Task instructions
Set down, please, exactly the lines below that run from the line with "Context (DROP : bool)" to the line with "ones that were", both lines included.

Material for this exercise
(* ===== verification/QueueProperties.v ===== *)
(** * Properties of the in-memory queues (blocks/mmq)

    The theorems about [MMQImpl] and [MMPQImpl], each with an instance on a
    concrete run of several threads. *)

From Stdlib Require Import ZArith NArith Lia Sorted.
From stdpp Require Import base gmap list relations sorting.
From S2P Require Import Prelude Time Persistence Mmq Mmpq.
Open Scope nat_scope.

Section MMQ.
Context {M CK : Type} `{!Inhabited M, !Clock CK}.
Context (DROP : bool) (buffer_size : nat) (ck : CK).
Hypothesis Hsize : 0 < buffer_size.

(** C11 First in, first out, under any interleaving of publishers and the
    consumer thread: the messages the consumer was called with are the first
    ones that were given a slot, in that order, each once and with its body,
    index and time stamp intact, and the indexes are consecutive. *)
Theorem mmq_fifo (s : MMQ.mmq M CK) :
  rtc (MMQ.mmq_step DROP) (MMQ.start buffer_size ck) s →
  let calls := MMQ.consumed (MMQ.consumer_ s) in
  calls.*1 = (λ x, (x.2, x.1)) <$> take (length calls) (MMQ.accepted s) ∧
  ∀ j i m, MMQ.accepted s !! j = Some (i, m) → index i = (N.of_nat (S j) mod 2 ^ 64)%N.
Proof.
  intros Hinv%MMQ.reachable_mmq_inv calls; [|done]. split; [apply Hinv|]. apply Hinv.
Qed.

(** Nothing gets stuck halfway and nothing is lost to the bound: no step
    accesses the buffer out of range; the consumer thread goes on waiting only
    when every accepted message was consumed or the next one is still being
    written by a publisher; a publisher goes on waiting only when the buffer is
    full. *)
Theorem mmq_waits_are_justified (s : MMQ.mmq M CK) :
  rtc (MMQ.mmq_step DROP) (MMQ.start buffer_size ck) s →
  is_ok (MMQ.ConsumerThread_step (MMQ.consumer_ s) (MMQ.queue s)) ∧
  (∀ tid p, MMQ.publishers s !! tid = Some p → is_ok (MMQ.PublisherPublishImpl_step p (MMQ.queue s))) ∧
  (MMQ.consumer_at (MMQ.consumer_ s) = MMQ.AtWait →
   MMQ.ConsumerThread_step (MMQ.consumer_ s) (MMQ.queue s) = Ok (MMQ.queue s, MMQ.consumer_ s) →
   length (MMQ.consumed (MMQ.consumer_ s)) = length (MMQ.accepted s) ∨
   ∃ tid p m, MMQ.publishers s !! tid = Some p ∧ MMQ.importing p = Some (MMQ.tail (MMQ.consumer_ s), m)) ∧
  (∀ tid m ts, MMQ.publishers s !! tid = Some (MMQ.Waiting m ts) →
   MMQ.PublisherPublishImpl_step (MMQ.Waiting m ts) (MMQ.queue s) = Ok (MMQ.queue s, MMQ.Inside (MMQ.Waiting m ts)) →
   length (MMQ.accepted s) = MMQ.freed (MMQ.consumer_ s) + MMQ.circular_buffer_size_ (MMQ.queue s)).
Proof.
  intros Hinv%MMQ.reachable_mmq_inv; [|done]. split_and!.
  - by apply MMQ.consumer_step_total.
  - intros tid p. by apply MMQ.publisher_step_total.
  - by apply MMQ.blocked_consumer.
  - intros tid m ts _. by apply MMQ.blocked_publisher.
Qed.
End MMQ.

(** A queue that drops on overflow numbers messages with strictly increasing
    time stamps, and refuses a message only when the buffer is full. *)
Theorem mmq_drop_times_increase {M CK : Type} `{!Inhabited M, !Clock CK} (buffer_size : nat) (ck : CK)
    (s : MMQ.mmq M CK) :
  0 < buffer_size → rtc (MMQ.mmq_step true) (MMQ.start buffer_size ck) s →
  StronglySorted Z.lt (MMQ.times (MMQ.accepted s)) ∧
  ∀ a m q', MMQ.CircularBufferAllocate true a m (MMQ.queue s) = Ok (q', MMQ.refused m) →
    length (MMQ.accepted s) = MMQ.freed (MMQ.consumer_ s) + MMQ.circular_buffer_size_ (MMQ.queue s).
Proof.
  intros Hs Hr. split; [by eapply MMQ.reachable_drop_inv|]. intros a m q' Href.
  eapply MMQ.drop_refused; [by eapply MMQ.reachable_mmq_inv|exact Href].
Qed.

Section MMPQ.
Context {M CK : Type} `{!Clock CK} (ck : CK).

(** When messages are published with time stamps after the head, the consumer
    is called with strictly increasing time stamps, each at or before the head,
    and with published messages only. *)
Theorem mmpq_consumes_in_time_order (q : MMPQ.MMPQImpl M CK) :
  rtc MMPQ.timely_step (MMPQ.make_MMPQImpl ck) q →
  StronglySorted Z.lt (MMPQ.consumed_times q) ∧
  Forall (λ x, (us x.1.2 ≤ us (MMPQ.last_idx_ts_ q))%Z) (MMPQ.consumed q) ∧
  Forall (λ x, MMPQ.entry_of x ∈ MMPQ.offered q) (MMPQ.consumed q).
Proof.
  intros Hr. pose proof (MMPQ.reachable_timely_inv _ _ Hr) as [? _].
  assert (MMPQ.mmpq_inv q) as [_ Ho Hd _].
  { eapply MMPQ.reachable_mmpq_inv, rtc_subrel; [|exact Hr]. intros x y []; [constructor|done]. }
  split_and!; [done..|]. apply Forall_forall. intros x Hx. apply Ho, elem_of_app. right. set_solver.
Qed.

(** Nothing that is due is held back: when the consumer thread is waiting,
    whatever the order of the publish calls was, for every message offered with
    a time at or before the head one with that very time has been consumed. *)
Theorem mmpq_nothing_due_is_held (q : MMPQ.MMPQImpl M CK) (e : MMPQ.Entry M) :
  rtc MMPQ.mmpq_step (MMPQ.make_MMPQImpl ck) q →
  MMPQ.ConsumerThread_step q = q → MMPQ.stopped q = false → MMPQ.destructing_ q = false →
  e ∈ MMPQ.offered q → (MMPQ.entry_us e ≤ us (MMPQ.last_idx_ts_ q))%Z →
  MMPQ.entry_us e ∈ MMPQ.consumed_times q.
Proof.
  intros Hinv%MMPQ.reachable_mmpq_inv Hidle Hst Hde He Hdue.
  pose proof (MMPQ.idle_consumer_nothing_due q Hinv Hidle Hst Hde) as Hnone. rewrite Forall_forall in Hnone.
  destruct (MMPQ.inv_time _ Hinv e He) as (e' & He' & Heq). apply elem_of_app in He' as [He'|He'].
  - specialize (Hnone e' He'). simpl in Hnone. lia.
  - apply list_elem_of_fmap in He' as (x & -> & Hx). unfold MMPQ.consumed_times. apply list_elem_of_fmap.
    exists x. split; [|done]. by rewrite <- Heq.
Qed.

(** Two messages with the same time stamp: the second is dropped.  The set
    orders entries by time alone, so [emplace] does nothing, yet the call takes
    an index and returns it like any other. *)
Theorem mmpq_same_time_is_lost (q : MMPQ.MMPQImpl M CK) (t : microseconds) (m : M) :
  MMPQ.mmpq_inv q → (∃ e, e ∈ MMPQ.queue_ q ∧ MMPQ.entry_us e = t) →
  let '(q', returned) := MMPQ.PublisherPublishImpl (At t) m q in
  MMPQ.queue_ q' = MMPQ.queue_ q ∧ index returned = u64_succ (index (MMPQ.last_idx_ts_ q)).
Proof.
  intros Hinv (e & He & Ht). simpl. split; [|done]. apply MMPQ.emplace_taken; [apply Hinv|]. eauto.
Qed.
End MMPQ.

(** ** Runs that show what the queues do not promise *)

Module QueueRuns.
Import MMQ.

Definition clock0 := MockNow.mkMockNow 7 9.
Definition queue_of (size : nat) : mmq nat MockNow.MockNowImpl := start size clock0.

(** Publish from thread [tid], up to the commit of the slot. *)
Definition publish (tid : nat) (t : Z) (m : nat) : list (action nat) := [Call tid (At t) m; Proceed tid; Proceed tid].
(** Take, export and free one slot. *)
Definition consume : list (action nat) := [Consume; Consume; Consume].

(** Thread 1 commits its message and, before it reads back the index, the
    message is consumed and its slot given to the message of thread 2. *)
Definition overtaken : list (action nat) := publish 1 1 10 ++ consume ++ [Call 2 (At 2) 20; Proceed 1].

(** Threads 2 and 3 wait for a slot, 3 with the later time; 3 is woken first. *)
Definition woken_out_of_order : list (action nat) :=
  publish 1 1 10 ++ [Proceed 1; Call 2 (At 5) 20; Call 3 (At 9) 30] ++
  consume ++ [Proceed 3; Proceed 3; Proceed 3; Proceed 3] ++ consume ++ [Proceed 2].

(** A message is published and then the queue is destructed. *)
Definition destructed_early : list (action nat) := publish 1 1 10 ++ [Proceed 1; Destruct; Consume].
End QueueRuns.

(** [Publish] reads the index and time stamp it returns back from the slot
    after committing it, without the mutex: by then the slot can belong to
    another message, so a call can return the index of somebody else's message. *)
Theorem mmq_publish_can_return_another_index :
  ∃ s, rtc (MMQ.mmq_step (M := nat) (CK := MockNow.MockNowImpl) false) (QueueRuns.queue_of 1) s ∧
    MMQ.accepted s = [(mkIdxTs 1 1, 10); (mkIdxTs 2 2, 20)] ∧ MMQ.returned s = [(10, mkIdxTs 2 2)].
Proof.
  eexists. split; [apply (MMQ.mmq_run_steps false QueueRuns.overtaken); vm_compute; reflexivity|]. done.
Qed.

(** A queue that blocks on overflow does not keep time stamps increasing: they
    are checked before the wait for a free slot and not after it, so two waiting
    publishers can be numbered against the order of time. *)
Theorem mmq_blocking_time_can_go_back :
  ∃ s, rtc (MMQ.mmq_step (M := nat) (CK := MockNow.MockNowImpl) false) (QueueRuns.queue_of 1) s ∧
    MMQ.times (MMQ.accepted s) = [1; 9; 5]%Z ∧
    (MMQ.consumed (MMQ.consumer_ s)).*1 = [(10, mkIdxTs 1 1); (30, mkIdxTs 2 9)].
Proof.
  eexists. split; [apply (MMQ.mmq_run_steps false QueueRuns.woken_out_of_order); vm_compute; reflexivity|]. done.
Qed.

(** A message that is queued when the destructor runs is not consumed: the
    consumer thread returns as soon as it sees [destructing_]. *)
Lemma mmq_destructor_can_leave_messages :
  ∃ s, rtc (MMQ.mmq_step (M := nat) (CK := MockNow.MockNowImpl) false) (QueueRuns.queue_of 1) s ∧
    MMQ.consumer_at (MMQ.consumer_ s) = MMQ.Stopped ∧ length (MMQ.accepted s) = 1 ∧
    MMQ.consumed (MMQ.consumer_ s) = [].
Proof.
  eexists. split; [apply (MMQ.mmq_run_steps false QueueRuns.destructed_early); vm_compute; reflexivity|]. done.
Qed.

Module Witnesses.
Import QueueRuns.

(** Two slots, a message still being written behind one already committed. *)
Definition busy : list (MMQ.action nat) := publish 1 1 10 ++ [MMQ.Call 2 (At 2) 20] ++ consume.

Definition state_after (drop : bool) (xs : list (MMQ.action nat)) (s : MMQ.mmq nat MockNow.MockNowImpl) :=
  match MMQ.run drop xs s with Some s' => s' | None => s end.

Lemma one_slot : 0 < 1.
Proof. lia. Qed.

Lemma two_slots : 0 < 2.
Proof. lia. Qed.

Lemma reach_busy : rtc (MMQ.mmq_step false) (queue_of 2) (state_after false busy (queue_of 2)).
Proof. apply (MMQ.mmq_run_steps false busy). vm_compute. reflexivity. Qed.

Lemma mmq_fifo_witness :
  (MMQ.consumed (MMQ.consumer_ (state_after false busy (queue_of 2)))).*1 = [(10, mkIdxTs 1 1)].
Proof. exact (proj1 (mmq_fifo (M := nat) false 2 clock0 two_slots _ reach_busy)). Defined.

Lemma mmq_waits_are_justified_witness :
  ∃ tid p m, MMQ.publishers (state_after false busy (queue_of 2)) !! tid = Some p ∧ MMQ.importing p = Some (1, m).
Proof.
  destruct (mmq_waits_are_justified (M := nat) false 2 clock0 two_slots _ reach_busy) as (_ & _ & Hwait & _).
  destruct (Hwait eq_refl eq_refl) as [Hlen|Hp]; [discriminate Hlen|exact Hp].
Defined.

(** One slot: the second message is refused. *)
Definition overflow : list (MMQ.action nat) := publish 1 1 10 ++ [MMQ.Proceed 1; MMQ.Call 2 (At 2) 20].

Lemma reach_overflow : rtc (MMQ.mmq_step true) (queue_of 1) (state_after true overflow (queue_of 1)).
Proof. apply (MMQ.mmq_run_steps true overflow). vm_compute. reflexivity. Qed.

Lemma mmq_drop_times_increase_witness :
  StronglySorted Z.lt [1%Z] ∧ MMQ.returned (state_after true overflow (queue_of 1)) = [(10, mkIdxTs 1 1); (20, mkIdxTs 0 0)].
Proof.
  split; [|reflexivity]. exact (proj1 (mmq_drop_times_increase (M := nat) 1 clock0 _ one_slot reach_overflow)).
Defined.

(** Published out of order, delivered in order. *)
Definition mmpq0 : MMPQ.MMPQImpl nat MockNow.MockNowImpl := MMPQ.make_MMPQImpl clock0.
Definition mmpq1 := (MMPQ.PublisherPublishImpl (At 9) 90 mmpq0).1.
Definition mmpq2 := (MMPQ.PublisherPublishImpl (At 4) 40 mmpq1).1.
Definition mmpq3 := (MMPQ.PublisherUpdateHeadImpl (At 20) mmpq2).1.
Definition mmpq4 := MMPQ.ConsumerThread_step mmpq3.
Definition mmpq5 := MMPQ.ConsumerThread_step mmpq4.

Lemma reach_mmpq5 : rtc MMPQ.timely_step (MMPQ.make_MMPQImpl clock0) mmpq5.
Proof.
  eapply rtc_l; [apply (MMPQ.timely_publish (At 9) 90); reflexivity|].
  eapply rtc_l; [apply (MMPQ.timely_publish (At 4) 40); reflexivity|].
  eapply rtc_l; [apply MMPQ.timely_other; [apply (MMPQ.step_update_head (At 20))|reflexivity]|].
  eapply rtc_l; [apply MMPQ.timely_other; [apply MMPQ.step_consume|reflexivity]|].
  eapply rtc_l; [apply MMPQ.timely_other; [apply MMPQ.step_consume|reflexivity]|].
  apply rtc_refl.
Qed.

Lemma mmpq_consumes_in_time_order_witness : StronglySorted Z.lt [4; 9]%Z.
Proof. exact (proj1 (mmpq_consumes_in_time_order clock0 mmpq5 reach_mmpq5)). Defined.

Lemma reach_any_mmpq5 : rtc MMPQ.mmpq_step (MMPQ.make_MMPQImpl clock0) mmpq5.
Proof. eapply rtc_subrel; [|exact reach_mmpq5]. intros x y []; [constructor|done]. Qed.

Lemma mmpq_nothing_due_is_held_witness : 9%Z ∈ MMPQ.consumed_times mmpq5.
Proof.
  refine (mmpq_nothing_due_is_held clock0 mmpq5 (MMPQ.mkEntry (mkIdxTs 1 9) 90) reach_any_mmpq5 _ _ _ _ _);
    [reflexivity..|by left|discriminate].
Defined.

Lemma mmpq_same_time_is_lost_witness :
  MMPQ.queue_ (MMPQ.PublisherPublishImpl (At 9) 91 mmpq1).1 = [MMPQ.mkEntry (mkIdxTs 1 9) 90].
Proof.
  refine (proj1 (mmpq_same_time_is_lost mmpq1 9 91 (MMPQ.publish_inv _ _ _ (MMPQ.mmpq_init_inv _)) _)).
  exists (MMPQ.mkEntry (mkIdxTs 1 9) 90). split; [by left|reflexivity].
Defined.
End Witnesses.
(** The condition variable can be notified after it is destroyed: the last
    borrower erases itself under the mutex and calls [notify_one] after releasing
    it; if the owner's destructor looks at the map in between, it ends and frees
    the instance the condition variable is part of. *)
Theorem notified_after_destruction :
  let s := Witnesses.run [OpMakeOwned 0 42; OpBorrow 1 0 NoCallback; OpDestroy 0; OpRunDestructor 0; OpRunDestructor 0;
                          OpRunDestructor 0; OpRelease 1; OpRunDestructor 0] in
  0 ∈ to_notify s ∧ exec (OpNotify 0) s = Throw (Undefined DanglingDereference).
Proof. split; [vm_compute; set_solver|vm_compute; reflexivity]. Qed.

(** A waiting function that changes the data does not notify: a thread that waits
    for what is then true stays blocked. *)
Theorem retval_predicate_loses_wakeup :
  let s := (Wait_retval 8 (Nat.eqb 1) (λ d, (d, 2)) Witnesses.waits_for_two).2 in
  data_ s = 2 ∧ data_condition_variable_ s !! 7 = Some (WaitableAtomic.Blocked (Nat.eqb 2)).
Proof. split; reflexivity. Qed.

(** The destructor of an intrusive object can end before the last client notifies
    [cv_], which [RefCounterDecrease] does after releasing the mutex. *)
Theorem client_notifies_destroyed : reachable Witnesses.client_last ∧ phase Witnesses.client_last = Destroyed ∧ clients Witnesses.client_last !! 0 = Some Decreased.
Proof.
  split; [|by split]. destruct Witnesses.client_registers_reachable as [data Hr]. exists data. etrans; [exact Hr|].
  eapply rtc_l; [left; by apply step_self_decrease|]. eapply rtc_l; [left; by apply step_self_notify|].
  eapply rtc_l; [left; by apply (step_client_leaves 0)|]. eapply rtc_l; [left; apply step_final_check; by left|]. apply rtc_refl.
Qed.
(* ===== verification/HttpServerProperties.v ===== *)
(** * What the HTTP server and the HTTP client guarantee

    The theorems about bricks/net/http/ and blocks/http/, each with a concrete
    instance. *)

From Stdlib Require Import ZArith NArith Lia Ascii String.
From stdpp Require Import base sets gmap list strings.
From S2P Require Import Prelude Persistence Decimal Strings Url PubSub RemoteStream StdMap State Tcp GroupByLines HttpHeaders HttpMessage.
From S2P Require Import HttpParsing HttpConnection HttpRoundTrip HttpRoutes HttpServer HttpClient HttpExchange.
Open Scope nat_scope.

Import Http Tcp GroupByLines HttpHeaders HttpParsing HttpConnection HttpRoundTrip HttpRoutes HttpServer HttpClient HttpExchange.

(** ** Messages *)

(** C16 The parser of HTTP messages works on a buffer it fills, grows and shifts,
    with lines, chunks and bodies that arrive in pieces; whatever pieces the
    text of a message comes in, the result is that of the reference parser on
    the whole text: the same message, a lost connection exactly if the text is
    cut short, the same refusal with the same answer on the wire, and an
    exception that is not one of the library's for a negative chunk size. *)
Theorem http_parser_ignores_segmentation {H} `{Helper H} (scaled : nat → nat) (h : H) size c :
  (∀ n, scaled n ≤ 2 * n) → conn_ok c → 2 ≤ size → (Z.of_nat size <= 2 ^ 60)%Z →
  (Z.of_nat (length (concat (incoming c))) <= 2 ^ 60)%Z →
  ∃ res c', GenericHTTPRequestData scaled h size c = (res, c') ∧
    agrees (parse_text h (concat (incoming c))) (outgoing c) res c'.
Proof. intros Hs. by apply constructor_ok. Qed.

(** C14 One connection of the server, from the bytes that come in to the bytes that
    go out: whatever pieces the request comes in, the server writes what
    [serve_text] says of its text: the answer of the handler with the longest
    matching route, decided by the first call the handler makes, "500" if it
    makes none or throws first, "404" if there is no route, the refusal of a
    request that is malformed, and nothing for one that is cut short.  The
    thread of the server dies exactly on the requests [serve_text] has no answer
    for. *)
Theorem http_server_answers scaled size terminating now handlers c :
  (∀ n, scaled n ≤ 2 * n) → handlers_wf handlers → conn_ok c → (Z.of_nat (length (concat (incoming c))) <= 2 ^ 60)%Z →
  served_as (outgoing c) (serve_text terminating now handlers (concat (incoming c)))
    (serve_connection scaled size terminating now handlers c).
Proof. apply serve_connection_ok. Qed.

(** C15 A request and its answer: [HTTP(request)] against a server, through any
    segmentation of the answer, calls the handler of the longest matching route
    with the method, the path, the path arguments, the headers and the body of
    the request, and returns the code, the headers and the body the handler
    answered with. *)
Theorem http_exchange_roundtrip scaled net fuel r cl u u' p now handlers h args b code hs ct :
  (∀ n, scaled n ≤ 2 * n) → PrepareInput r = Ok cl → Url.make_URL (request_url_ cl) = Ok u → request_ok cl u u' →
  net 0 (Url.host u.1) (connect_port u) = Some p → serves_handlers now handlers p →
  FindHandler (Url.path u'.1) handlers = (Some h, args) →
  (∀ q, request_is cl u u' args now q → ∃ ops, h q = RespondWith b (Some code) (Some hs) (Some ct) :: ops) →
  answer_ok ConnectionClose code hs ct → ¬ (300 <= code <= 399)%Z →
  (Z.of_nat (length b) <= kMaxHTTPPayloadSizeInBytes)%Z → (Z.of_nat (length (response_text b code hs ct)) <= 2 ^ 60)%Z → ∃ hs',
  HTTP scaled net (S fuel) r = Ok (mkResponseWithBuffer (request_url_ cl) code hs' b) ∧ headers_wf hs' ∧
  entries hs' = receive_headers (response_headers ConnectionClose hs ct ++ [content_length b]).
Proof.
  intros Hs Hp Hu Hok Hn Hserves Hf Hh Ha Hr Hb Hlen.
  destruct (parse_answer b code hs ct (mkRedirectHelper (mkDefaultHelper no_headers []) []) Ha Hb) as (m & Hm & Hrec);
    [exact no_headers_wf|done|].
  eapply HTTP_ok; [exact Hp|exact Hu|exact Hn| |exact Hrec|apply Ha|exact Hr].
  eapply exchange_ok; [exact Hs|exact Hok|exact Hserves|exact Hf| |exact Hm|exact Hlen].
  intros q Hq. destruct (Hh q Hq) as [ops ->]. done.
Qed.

Response to this task
Context (DROP : bool) (buffer_size : nat) (ck : CK).
Hypothesis Hsize : 0 < buffer_size.

(** C11 First in, first out, under any interleaving of publishers and the
    consumer thread: the messages the consumer was called with are the first
    ones that were given a slot, in that order, each once and with its body,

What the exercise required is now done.